Monday, August 07, 2006

AOL releases user search data, tied to individual users

AOL has published logs showing web activity data for 650,000 users--it's 20 million searches in about 800MB. Although the AOL screen names were converted to random numbers, the numbers are consistent across an individual user's activity and in many cases is no doubt sufficient to identify the individual based on ego surfing and other activity.
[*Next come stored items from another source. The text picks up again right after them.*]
(* ===== verification/Prototypes.v ===== *)
(** The prototypes of Portals 4: what [portals4.h] declares, what [portals4.cpp] defines and the
    methods of the actors that serve the calls have the same types. *)
From S2P Require Import Prelude.
(* ===== verification/Registry.v ===== *)
(** The start of the simulation: names of hosts, nodes, ranks, names of private libraries. *)
From S2P Require Import Prelude OMap Portals World Logic Engine Config Node MainActor Runtime.
From S2P Require Import Bench UserApp.
From Stdlib Require Import Ascii Sorting.Sorted.

#[local] Arguments String.append : simpl nomatch.

(** ** Names of hosts *)

Lemma append_assoc (a b c : string) : ((a ++ b) ++ c = a ++ (b ++ c))%string.
Proof. induction a as [|? a IH]; simpl; [done|by rewrite IH]. Qed.

Lemma length_append (a b : string) :
  String.length (a ++ b) = (String.length a + String.length b)%nat.
Proof. induction a as [|? a IH]; simpl; [done|by rewrite IH]. Qed.

Lemma substring_prefix (s t : string) : String.substring 0 (String.length s) (s ++ t) = s.
Proof. induction s as [|? s IH]; simpl; [by destruct t|by rewrite IH]. Qed.

Lemma ends_with_append (s t : string) : ends_with (s ++ t) t = true.
Proof.
  induction s as [|c s IH]; simpl.
  - destruct t; cbn -[bool_decide]; by rewrite bool_decide_true.
  - rewrite IH. apply orb_true_r.
Qed.

Lemma ends_with_inv (s t : string) : ends_with s t = true -> exists p, s = (p ++ t)%string.
Proof.
  induction s as [|c s IH]; simpl; intros [Hd|Hr]%orb_true_iff.
  - apply bool_decide_eq_true in Hd as <-. by exists "".
  - done.
  - apply bool_decide_eq_true in Hd as <-. by exists "".
  - destruct (IH Hr) as [p ->]. by exists (String c p).
Qed.

(** The decimal digits of a number. *)
Lemma pretty_N_go_digits x s : all_chars isdigit s = true -> all_chars isdigit (pretty_N_go x s) = true.
Proof.
  revert s. induction (N.lt_wf_0 x) as [x _ IH]; intros s Hs.
  destruct (decide (x = 0)%N) as [->|Hx]; [by rewrite pretty_N_go_0|].
  rewrite pretty_N_go_step by lia. apply IH; [apply N.div_lt; lia|].
  simpl. rewrite Hs, andb_true_r. unfold pretty_N_char. by repeat case_match.
Qed.

Lemma pretty_digits z : 0 <= z -> all_chars isdigit (pretty z) = true.
Proof. destruct z; intros; [done|by apply pretty_N_go_digits|lia]. Qed.

Lemma pretty_N_go_nonempty x s : s <> "" -> pretty_N_go x s <> "".
Proof.
  revert s. induction (N.lt_wf_0 x) as [x _ IH]; intros s Hs.
  destruct (decide (x = 0)%N) as [->|Hx]; [by rewrite pretty_N_go_0|].
  rewrite pretty_N_go_step by lia. apply IH; [apply N.div_lt; lia|done].
Qed.

Lemma pretty_nonempty z : 0 <= z -> exists c s, pretty z = String c s.
Proof.
  intros Hz. destruct (pretty z) as [|c s] eqn:E; [|by eauto]. exfalso.
  destruct z as [|p|p]; [done| |lia]. revert E.
  change (pretty_N_go (N.pos p) "" <> ""). rewrite pretty_N_go_step by lia.
  by apply pretty_N_go_nonempty.
Qed.

Lemma all_chars_app p a b : all_chars p (a ++ b) = all_chars p a && all_chars p b.
Proof. induction a; simpl; [done|]. by rewrite IHa, andb_assoc. Qed.

Lemma match_cpu_digits s : all_chars isdigit s = true -> match_cpu s = None.
Proof.
  induction s as [|c s IH]; simpl; [done|]. intros [Hc Hs]%andb_true_iff. rewrite IH by done.
  destruct (Ascii.ascii_dec c "_") as [->|Hne]; [done|].
  unfold cpu_number. by destruct c as [[] [] [] [] [] [] [] []]; try done; contradict Hne.
Qed.

(** No end of line in a name. *)
Definition one_line (s : string) : bool :=
  all_chars (fun c => negb ((code c =? 10) || (code c =? 13))) s.

Lemma match_cpu_number slug n :
  one_line slug = true -> all_chars isdigit n = true -> n <> "" ->
  match_cpu (slug ++ "_CPU" ++ n) = Some slug.
Proof.
  intros Hl Hn Hne. induction slug as [|c slug IH]; simpl.
  - rewrite match_cpu_digits by done. simpl. destruct n as [|c n]; [done|]. simpl in Hn |- *.
    by rewrite Hn.
  - cbn in Hl. apply andb_true_iff in Hl as [Hc Hl]. change (one_line slug = true) in Hl.
    simpl in IH. rewrite IH by done. by apply negb_true_iff in Hc as ->.
Qed.

Lemma not_nic p slug n :
  all_chars isdigit n = true -> n <> "" -> (slug ++ "_CPU" ++ n)%string <> (p ++ "_NIC")%string.
Proof.
  intros Hn Hne E.
  assert (forall a b : string, a <> "" -> all_chars isdigit a = true ->
            (exists s, (s ++ a)%string = (b ++ "C")%string) -> False) as Hlast.
  { intros a b. revert a. induction b as [|c b IH]; intros a Ha Hd [s Hs].
    - destruct s as [|? [|]]; simpl in Hs; [by subst a|by destruct a; inversion Hs|by destruct a].
    - destruct s as [|c' s]; simpl in Hs.
      + subst a. simpl in Hd. apply andb_true_iff in Hd as [_ Hd].
        rewrite all_chars_app in Hd. by apply andb_true_iff in Hd as [_ [=]].
      + injection Hs as <- Hs. apply (IH a); eauto. }
  apply (Hlast n (p ++ "_NI")%string); [done..|]. exists (slug ++ "_CPU")%string.
  by rewrite !append_assoc.
Qed.

(** The names of the hosts of a machine lead to its slug and back: whatever its core, a process
    on [slug_CPUk] is a main actor of the machine [slug], and the actors of the card run on
    [slug_NIC]. *)
Theorem host_names_round_trip slug k :
  one_line slug = true -> 0 <= k ->
  parse_hostname (slug ++ "_CPU" ++ pretty k) = (slug, true, true) /\
  parse_hostname (slug ++ "_NIC") = (slug, false, false).
Proof.
  intros Hl Hk. destruct (pretty_nonempty k Hk) as (c & n & Hn).
  assert (pretty k <> "") by (by rewrite Hn). split; unfold parse_hostname.
  - destruct (ends_with _ _) eqn:E.
    + apply ends_with_inv in E as [p Hp].
      exfalso. by eapply not_nic, Hp; [apply pretty_digits|].
    + rewrite match_cpu_number; auto using pretty_digits.
  - rewrite ends_with_append. repeat f_equal.
    rewrite length_append, Nat.add_sub. apply substring_prefix.
Qed.

(** ** Nodes *)

Lemma on_world_Ok `{Runtime} {A} (c : SM A) s a s' :
  on_world c s = Ok a s' <-> exists w, c (sim_world s) = Ok a w /\ s' = s <| sim_world := w |>.
Proof.
  unfold on_world. destruct (c (sim_world s)) as [a' w|e]; split; [|by intros (? & [= <- <-] & ->)|done|].
  - intros [= <- <-]. eauto.
  - by intros (? & ? & _).
Qed.

Lemma update_Ok_inv {T} `{Store T} h (f : T -> T) w u w' :
  update h f w = Ok u w' ->
  exists x, objects w !! h = Some x /\ w' = on_objects <[h := f x]> w.
Proof. unfold update. case_match; [|done]. intros [= _ <-]. eauto. Qed.

(** The NID of each node, and where the next object goes. *)
Definition node_ids (w : World) : gmap N Z := nd_nid <$> w_nodes w.

(** What the registry of nodes promises: sorted keys, each the NID of its node. *)
Record registry_wf (s : Sim) : Prop := {
  rw_sorted : StronglySorted Z.lt (sim_nodes s).*1;
  rw_nid : forall nid h, omap_find nid (sim_nodes s) = Some h ->
           node_ids (sim_world s) !! h = Some nid;
  rw_next : forall h nid, node_ids (sim_world s) !! h = Some nid -> (h < w_next (sim_world s))%N }.

(** The changes that do not concern it. *)
Record registry_kept (s s' : Sim) : Prop := {
  rk_nodes : sim_nodes s' = sim_nodes s;
  rk_next : (w_next (sim_world s) <= w_next (sim_world s'))%N;
  rk_ids : node_ids (sim_world s') = node_ids (sim_world s) }.

(** The registry only grows. *)
Definition registry_grows (s s' : Sim) : Prop :=
  registry_wf s ->
  registry_wf s' /\
  forall nid h, omap_find nid (sim_nodes s) = Some h -> omap_find nid (sim_nodes s') = Some h.

#[export] Instance registry_grows_preorder : PreOrder registry_grows.
Proof.
  split; [by intros s Hs|]. intros s1 s2 s3 H12 H23 H1.
  destruct (H12 H1) as [H2 Hg2]. destruct (H23 H2) as [H3 Hg3]. eauto.
Qed.

Lemma registry_kept_grows s s' : registry_kept s s' -> registry_grows s s'.
Proof.
  intros [Hn Hx Hi] []. split; [|by rewrite Hn]. split; rewrite ?Hn, ?Hi; [done|done|].
  intros h nid Hl%rw_next0. lia.
Qed.

Section Nodes.
Context `{Runtime}.

Lemma update_node_kept h f s u s' :
  (forall n, nd_nid (f n) = nd_nid n) ->
  on_world (update (T := BxiNode) h f) s = Ok u s' -> registry_kept s s'.
Proof.
  intros Hf (w & (n & Hn & ->)%update_Ok_inv & ->)%on_world_Ok.
  split; [done|simpl; lia|]. unfold node_ids. simpl. rewrite fmap_insert, Hf.
  apply insert_id. rewrite lookup_fmap. simpl in Hn. by rewrite Hn.
Qed.

Lemma BxiNode_new_ids nid m n w h w' :
  BxiNode_new nid m n w = Ok h w' ->
  h = w_next w /\ w_next w' = N.succ (w_next w) /\ node_ids w' = <[h := nid]> (node_ids w).
Proof. intros [= <- <-]. unfold node_ids. simpl. by rewrite fmap_insert. Qed.

(** [get_node] gives the node of a NID, for ever. *)
Lemma get_node_spec nid s h s' :
  get_node nid s = Ok h s' ->
  registry_grows s s' /\ (registry_wf s -> omap_find nid (sim_nodes s') = Some h).
Proof.
  unfold get_node. intros Hr. inv_run. destruct (omap_find nid (sim_nodes s)) as [node|] eqn:E.
  { inv_run. by split. }
  inv_run. apply on_world_Ok in Hr0 as (w & (-> & Hw & Hids)%BxiNode_new_ids & ->).
  split; intros [Hs Hi Hx]; simpl; unfold omap_emplace; rewrite E;
    [|rewrite omap_find_put by done; by rewrite decide_True].
  assert (node_ids (sim_world s) !! w_next (sim_world s) = None) as Hnew.
  { destruct (_ !! _) eqn:E'; [|done]. apply Hx in E'. lia. }
  split.
  - split; simpl; rewrite ?E, ?Hids.
    + by apply omap_put_sorted.
    + intros nid' h'. rewrite omap_find_put by done. case_decide as Hd.
      { intros [= <-]. rewrite Hd. by rewrite lookup_insert_eq. }
      intros Hf%Hi. rewrite lookup_insert_ne; [done|]. intros <-. congruence.
    + intros h' nid'. rewrite Hw, lookup_insert. case_decide; [intros _; lia|].
      intros Hl%Hx. lia.
  - intros nid' h' Hf. rewrite omap_find_put by done. case_decide; [congruence|done].
Qed.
As Tech Crunch points out:
The most serious problem is the fact that many people often search on their own name, or those of their friends and family, to see what information is available about them on the net. Combine these ego searches with porn queries and you have a serious embarrassment. Combine them with “buy ecstasy” and you have evidence of a crime. Combine it with an address, social security number, etc., and you have an identity theft waiting to happen. The possibilities are endless.
The Paradigm Shift blog notes an instance of an AOL user who appears to be plotting to kill his wife (though there are, of course, possible innocent explanations). Commenters note that over 100 users used search terms which included references to child porn. There is no doubt that this will be used to argue for greater release of data to the government with fewer safeguards against misuse; commenters have already made the claim that "if you don’t do anything wrong, then you have nothing to be afraid of - even if people can view your search history." Commenter Robert follows up with a good response:
Do you ever search for your SSN#, phone number and/or name on line to see if it was posted without your consent? Do you ever worry your day care provider might be a child molester so you search for child molestation and the care takers name or their business name? Do you ever want to find ways to explain sex to your teen age daughter? Gee I wonder what those search terms might look like? Are you famous? Imagine if you type in the name of restaurant you want to go to and the word paparazzi to see if they are known to hang there. Let’s hope they do not see that? Oh, do you have a rare disease or maybe you are pregnant and are looking for clinic in your area so you type in your zip code? In a rural areas that might leave oh 1-30 people it could be? Oh, maybe you think your son is gay? I wonder what you would search for then? Do you have any fetishes or other unusual hobby that might be embarrassing for people to know about but is not illegal. Remember that rural issue again? Getting it yet, because I could go on and on. This is an personal invasion at its most basic level. Not only does it expose personal details of peoples lives, but it is open to wild misinterpretations. Take the wife killing search. Has anyone thought they were simply looking for news they had heard of on the topic, looking for a good book they had heard about with that topic whose title they could not remember, were a wife worried their husband was thinking about this, or maybe that it was exactly what they were looking for but it was only a private fantasy that let them cool off one day after an angry argument? Without context any term can seem scandalous or even criminal. Finally, there is the greater issue. When you start taking away more and more privacy. Each time you chip away at the greater fundamental concept that you deserve this right at all.
Releasing this data to the general public was sheer idiocy on AOL's part (and apparently a mistake), and demonstrates that an AOL account is not a good idea even when it's free.

The data has been downloaded hundreds of times and is now being redistributed on other websites.

UPDATE August 8, 2006: AOL has admitted and apologized for its mistake. has an article which gives some more examples of the kind of information that can be gleaned from the search records.